● Information supplied

[Start of section]

Lemma J_init ds programs : J (ainit 1 (mkVars (mkDisk ds false 0 0) []) (Boot programs)).
Proof.
  split; [by apply (disciplined_init (λ _, 0))|]. split; [by eexists|]. split.
  - intros t ws pc H. destruct (ainit_client (C := client) _ _ _ _ _ _ H) as (_ & -> & ->). constructor.
  - left. split_and!; [done..|]. intros t ws pc H.
    destruct (ainit_client (C := client) _ _ _ _ _ _ H) as (-> & -> & ->). eauto.
Qed.

Lemma start_J rnd useTimer ds programs k0 k :
  start rnd useTimer ds programs = Ok k0 → steps (kstep rnd useTimer) k0 k → J (absf k).
Proof.
  intros Hi Hs. eapply (machine_invariant rnd useTimer J); [exact Hi|exact Hs|apply J_init|exact SynchDisk_step].
Qed.

(** ** Programs whose requests are in order do not fail *)

(** A sector that exists and a buffer of (at least) a sector. *)
Definition op_valid (o : op) : Prop :=
  match o with
  | OpRead s => 0 ≤ s < NumSectors
  | OpWrite s data => 0 ≤ s < NumSectors ∧ SectorSize ≤ Z.of_nat (length data)
  end.

Definition place_valid (pc : place) : Prop :=
  match pc with
  | Boot ps | Start _ ps => Forall (Forall op_valid) ps
  | At _ ops | Requested _ ops | Finished _ ops => Forall op_valid ops
  | Locked _ o ops => op_valid o ∧ Forall op_valid ops
  end.

Definition valid (a : machine) : Prop :=
  (∀ t ws pc, clients a !! t = Some (ws, pc) → place_valid pc) ∧
  length (sectors (disk (aglobals a))) = Z.to_nat NumSectors.

Lemma valid_put (a a' : machine) t ws pc :
  valid a → clients a' = put t ws pc (clients a) → place_valid pc →
  length (sectors (disk (aglobals a'))) = length (sectors (disk (aglobals a))) → valid a'.
Proof.
  intros [Hv Hl] E Hpc El. split; [|congruence]. intros t' ws' pc'. rewrite E. unfold put. destruct ws.
  - intros [_ ?]%lookup_delete_Some. by eapply Hv.
  - rewrite lookup_insert. case_decide; [|by apply Hv]. by intros [= <- <-].
Qed.

(** What a call hands on is valid. *)
Lemma resume_valid now pc g g' pc' c :
  place_valid pc → resume_at now pc g = Ok (g', pc', c) →
  place_valid pc' ∧ length (sectors (disk g')) = length (sectors (disk g)) ∧
  match c with CFork p => place_valid p | _ => True end.
Proof.
  intros Hv H. destruct pc as [ps|n [|p ps]|me [|o ops]|me [s|s data] ops|me ops|me ops]; cbn in H, Hv;
    try (injection H as <- <- <-; cbn; rewrite ?Forall_cons in Hv; naive_solver).
  - unfold ReadRequest in H. invert_ok. naive_solver.
  - unfold WriteRequest in H. invert_ok. rewrite length_insert. naive_solver.
Qed.

Lemma valid_step (a a' : machine) : valid a → astep a a' → valid a'.
Proof.
  intros HJ H. pose proof HJ as [Hv Hl].
  destruct H as [a a' (E1 & _ & _ & _ & E2)|t now pc g pc' c a a' Ht Hc He| | | | | | | |
    d ty ds' g es ss vs a Ei Hd Hb];
    try (eapply valid_put; [exact HJ|reflexivity|by eapply Hv|done]).
  - unfold valid. by rewrite <- E1, <- E2.
  - destruct (resume_valid _ _ _ _ _ _ (Hv _ _ _ Ht) Hc) as (Hv' & Hl' & Hf).
    assert (valid (with_client t (call_frames c) pc' (with_globals g a))) as HJ'
      by (eapply valid_put; [exact HJ|reflexivity|done..]).
    inversion He; subst; try exact HJ'. eapply valid_put; [exact HJ'|reflexivity|done..].
  - injection Hd as <- <- <-. split; [exact Hv|exact Hl].
Qed.

Lemma Request_total now me o ops g :
  op_valid o → length (sectors (disk g)) = Z.to_nat NumSectors → Disk.active (disk g) = false →
  ∃ g' me' ticks, Request now me o ops g = Ok (g', Requested me' ops, CSchedule () ticks DiskInt) ∧ 0 < ticks.
Proof.
  intros Hv Hl Ha. destruct o as [s|s data]; cbn in Hv; unfold Request, ReadRequest, WriteRequest.
  - pose proof (ComputeLatency_pos now s false (disk g) ltac:(lia)). unfold RotationTime in *.
    destruct (lookup_lt_is_Some_2 (sectors (disk g)) (Z.to_nat s)) as [x Hx]; [lia|].
    rewrite Ha, (proj2 (sector_ok_true s)) by done. rcbn. rewrite Hx. rcbn.
    eexists _, _, _. split; [reflexivity|lia].
  - destruct Hv as [Hs Hd]. pose proof (ComputeLatency_pos now s true (disk g) ltac:(lia)).
    unfold RotationTime in *.
    destruct (bytes_at_Ok 0 (Z.to_nat SectorSize) data) as [E _]; [lia|lia|].
    rewrite Ha, (proj2 (sector_ok_true s)) by done. rcbn. rewrite E. rcbn.
    eexists _, _, _. split; [reflexivity|lia].
Qed.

[End of section]

● Problem to solve
What lines of the listing contain the word "NumSectors"? Copy them all.

● Answer for the task
  | OpRead s => 0 ≤ s < NumSectors
  | OpWrite s data => 0 ≤ s < NumSectors ∧ SectorSize ≤ Z.of_nat (length data)
  length (sectors (disk (aglobals a))) = Z.to_nat NumSectors.
  op_valid o → length (sectors (disk g)) = Z.to_nat NumSectors → Disk.active (disk g) = false →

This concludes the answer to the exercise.